Stored data entries:
Start of Block
Fixpoint to_valid (s : string) : string :=
  match s with
  | EmptyString => ""
  | String c0 s1 =>
      match rune_len s with
      | 1%nat => String c0 (to_valid s1)
      | 2%nat => match s1 with String c1 s2 => String c0 (String c1 (to_valid s2)) | _ => "" end
      | 3%nat => match s1 with
             | String c1 (String c2 s3) => String c0 (String c1 (String c2 (to_valid s3)))
             | _ => "" end
      | 4%nat => match s1 with
             | String c1 (String c2 (String c3 s4)) => String c0 (String c1 (String c2 (String c3 (to_valid s4))))
             | _ => "" end
      | _ => RuneError +:+ to_valid s1
      end
  end.

Lemma rune_short a : is_rune a ->
  exists c0, a = String c0 "" \/ exists c1, a = String c0 (String c1 "")
    \/ exists c2, a = String c0 (String c1 (String c2 "")) \/ exists c3, a = String c0 (String c1 (String c2 (String c3 ""))).
Proof.
  intros [Hne Hr]. specialize (Hr ""). rw str_app_nil_r in Hr. pose proof (rune_len_le a) as Hle. rw Hr in Hle.
  destruct a as [|c0 [|c1 [|c2 [|c3 [|]]]]]; [done|..|cbn in Hle; lia]; exists c0; [by left|right; exists c1..].
  - by left.
  - right. exists c2. by left.
  - right. exists c2. right. by exists c3.
Qed.
(** Case analysis on a rune at the head of a text. *)
Ltac rune_cases H :=
  let Hr := fresh "Hr" in pose proof (proj2 H) as Hr;
  let c0 := fresh "c0" in let c1 := fresh "c1" in let c2 := fresh "c2" in let c3 := fresh "c3" in
  destruct (rune_short _ H) as (c0 & [-> |(c1 & [-> |(c2 & [-> |(c3 & ->)])])]).

Lemma to_valid_rune a t : is_rune a -> to_valid (a +:+ t) = a +:+ to_valid t.
Proof. intros H. rune_cases H; specialize (Hr t); rw !str_cons_app str_app_nil_l in Hr |- *; cbn [to_valid]; by rw Hr. Qed.
Lemma utf8_valid_rune a t : is_rune a -> utf8_valid (a +:+ t) = utf8_valid t.
Proof. intros H. rune_cases H; specialize (Hr t); rw !str_cons_app str_app_nil_l in Hr |- *; cbn [utf8_valid]; by rw Hr. Qed.
Lemma is_rune_len e : e <> "" -> rune_len e = String.length e -> is_rune e.
Proof.
  intros Hne Hl. split; [done|]. destruct e as [|c e]; [done|]. destruct (rune_len_split _ _ Hl) as (a & t & E & La & Hr).
  assert (t = "") as ->.
  { apply (f_equal String.length) in E. rw str_length_app in E. change (S _) with (String.length (String c e)) in La.
    destruct t as [|x t]; [done|]. assert (Hx : String.length (String x t) = S (String.length t)) by done. lia. }
  rw str_app_nil_r in E. rw E La. exact Hr.
Qed.
Lemma RuneError_rune : is_rune RuneError.
Proof. by apply is_rune_len. Qed.

(** A text is built from runes and stray bytes. *)
Lemma text_ind (P : string -> Prop) :
  P "" -> (forall c s, rune_len (String c s) = 0%nat -> P s -> P (String c s)) ->
  (forall a t, is_rune a -> P t -> P (a +:+ t)) -> forall s, P s.
Proof.
  intros H0 H1 H2 s. remember (String.length s) as n eqn:Hn. revert s Hn. induction n as [n IH] using lt_wf_ind.
  intros [|c s] Hn; [done|]. destruct (rune_len (String c s)) as [|m] eqn:E.
  - apply H1; [done|]. apply (IH (String.length s)); [|done]. cbn in Hn. lia.
  - destruct (rune_len_split _ _ E) as (a & t & Ha & La & Hr). rw Ha.
    assert (Hl : String.length (String c s) = (S m + String.length t)%nat) by (by rw Ha str_length_app La).
    apply H2; [split; [by intros ->|intros t'; by rw Hr La]|]. apply (IH (String.length t)); [lia|done].
Qed.

Lemma to_valid_stray c s : rune_len (String c s) = 0%nat -> to_valid (String c s) = RuneError +:+ to_valid s.
Proof. intros E. cbn [to_valid]. by rw E. Qed.
Lemma to_valid_utf8 s : utf8_valid (to_valid s) = true.
Proof.
  induction s as [|c s E IH|a t Ha IH] using text_ind; [done|..].
  - by rw to_valid_stray // utf8_valid_rune.
  - by rw to_valid_rune // utf8_valid_rune.
Qed.
Lemma to_valid_id s : utf8_valid s = true -> to_valid s = s.
Proof.
  induction s as [|c s E IH|a t Ha IH] using text_ind; [done|..].
  - cbn [utf8_valid]. by rw E.
  - rw utf8_valid_rune // to_valid_rune //. by intros ->%IH.
Qed.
End of Block
• YOUR OBJECTIVE
Line by line, write out the records above exactly.

• RESULT
Fixpoint to_valid (s : string) : string :=
  match s with
  | EmptyString => ""
  | String c0 s1 =>
      match rune_len s with
      | 1%nat => String c0 (to_valid s1)
      | 2%nat => match s1 with String c1 s2 => String c0 (String c1 (to_valid s2)) | _ => "" end
      | 3%nat => match s1 with
             | String c1 (String c2 s3) => String c0 (String c1 (String c2 (to_valid s3)))
             | _ => "" end
      | 4%nat => match s1 with
             | String c1 (String c2 (String c3 s4)) => String c0 (String c1 (String c2 (String c3 (to_valid s4))))
             | _ => "" end
      | _ => RuneError +:+ to_valid s1
      end
  end.

Lemma rune_short a : is_rune a ->
  exists c0, a = String c0 "" \/ exists c1, a = String c0 (String c1 "")
    \/ exists c2, a = String c0 (String c1 (String c2 "")) \/ exists c3, a = String c0 (String c1 (String c2 (String c3 ""))).
Proof.
  intros [Hne Hr]. specialize (Hr ""). rw str_app_nil_r in Hr. pose proof (rune_len_le a) as Hle. rw Hr in Hle.
  destruct a as [|c0 [|c1 [|c2 [|c3 [|]]]]]; [done|..|cbn in Hle; lia]; exists c0; [by left|right; exists c1..].
  - by left.
  - right. exists c2. by left.
  - right. exists c2. right. by exists c3.
Qed.
(** Case analysis on a rune at the head of a text. *)
Ltac rune_cases H :=
  let Hr := fresh "Hr" in pose proof (proj2 H) as Hr;
  let c0 := fresh "c0" in let c1 := fresh "c1" in let c2 := fresh "c2" in let c3 := fresh "c3" in
  destruct (rune_short _ H) as (c0 & [-> |(c1 & [-> |(c2 & [-> |(c3 & ->)])])]).

Lemma to_valid_rune a t : is_rune a -> to_valid (a +:+ t) = a +:+ to_valid t.
Proof. intros H. rune_cases H; specialize (Hr t); rw !str_cons_app str_app_nil_l in Hr |- *; cbn [to_valid]; by rw Hr. Qed.
Lemma utf8_valid_rune a t : is_rune a -> utf8_valid (a +:+ t) = utf8_valid t.
Proof. intros H. rune_cases H; specialize (Hr t); rw !str_cons_app str_app_nil_l in Hr |- *; cbn [utf8_valid]; by rw Hr. Qed.
Lemma is_rune_len e : e <> "" -> rune_len e = String.length e -> is_rune e.
Proof.
  intros Hne Hl. split; [done|]. destruct e as [|c e]; [done|]. destruct (rune_len_split _ _ Hl) as (a & t & E & La & Hr).
  assert (t = "") as ->.
  { apply (f_equal String.length) in E. rw str_length_app in E. change (S _) with (String.length (String c e)) in La.
    destruct t as [|x t]; [done|]. assert (Hx : String.length (String x t) = S (String.length t)) by done. lia. }
  rw str_app_nil_r in E. rw E La. exact Hr.
Qed.
Lemma RuneError_rune : is_rune RuneError.
Proof. by apply is_rune_len. Qed.

(** A text is built from runes and stray bytes. *)
Lemma text_ind (P : string -> Prop) :
  P "" -> (forall c s, rune_len (String c s) = 0%nat -> P s -> P (String c s)) ->
  (forall a t, is_rune a -> P t -> P (a +:+ t)) -> forall s, P s.
Proof.
  intros H0 H1 H2 s. remember (String.length s) as n eqn:Hn. revert s Hn. induction n as [n IH] using lt_wf_ind.
  intros [|c s] Hn; [done|]. destruct (rune_len (String c s)) as [|m] eqn:E.
  - apply H1; [done|]. apply (IH (String.length s)); [|done]. cbn in Hn. lia.
  - destruct (rune_len_split _ _ E) as (a & t & Ha & La & Hr). rw Ha.
    assert (Hl : String.length (String c s) = (S m + String.length t)%nat) by (by rw Ha str_length_app La).
    apply H2; [split; [by intros ->|intros t'; by rw Hr La]|]. apply (IH (String.length t)); [lia|done].
Qed.

Lemma to_valid_stray c s : rune_len (String c s) = 0%nat -> to_valid (String c s) = RuneError +:+ to_valid s.
Proof. intros E. cbn [to_valid]. by rw E. Qed.
Lemma to_valid_utf8 s : utf8_valid (to_valid s) = true.
Proof.
  induction s as [|c s E IH|a t Ha IH] using text_ind; [done|..].
  - by rw to_valid_stray // utf8_valid_rune.
  - by rw to_valid_rune // utf8_valid_rune.
Qed.
Lemma to_valid_id s : utf8_valid s = true -> to_valid s = s.
Proof.
  induction s as [|c s E IH|a t Ha IH] using text_ind; [done|..].
  - cbn [utf8_valid]. by rw E.
  - rw utf8_valid_rune // to_valid_rune //. by intros ->%IH.
Qed.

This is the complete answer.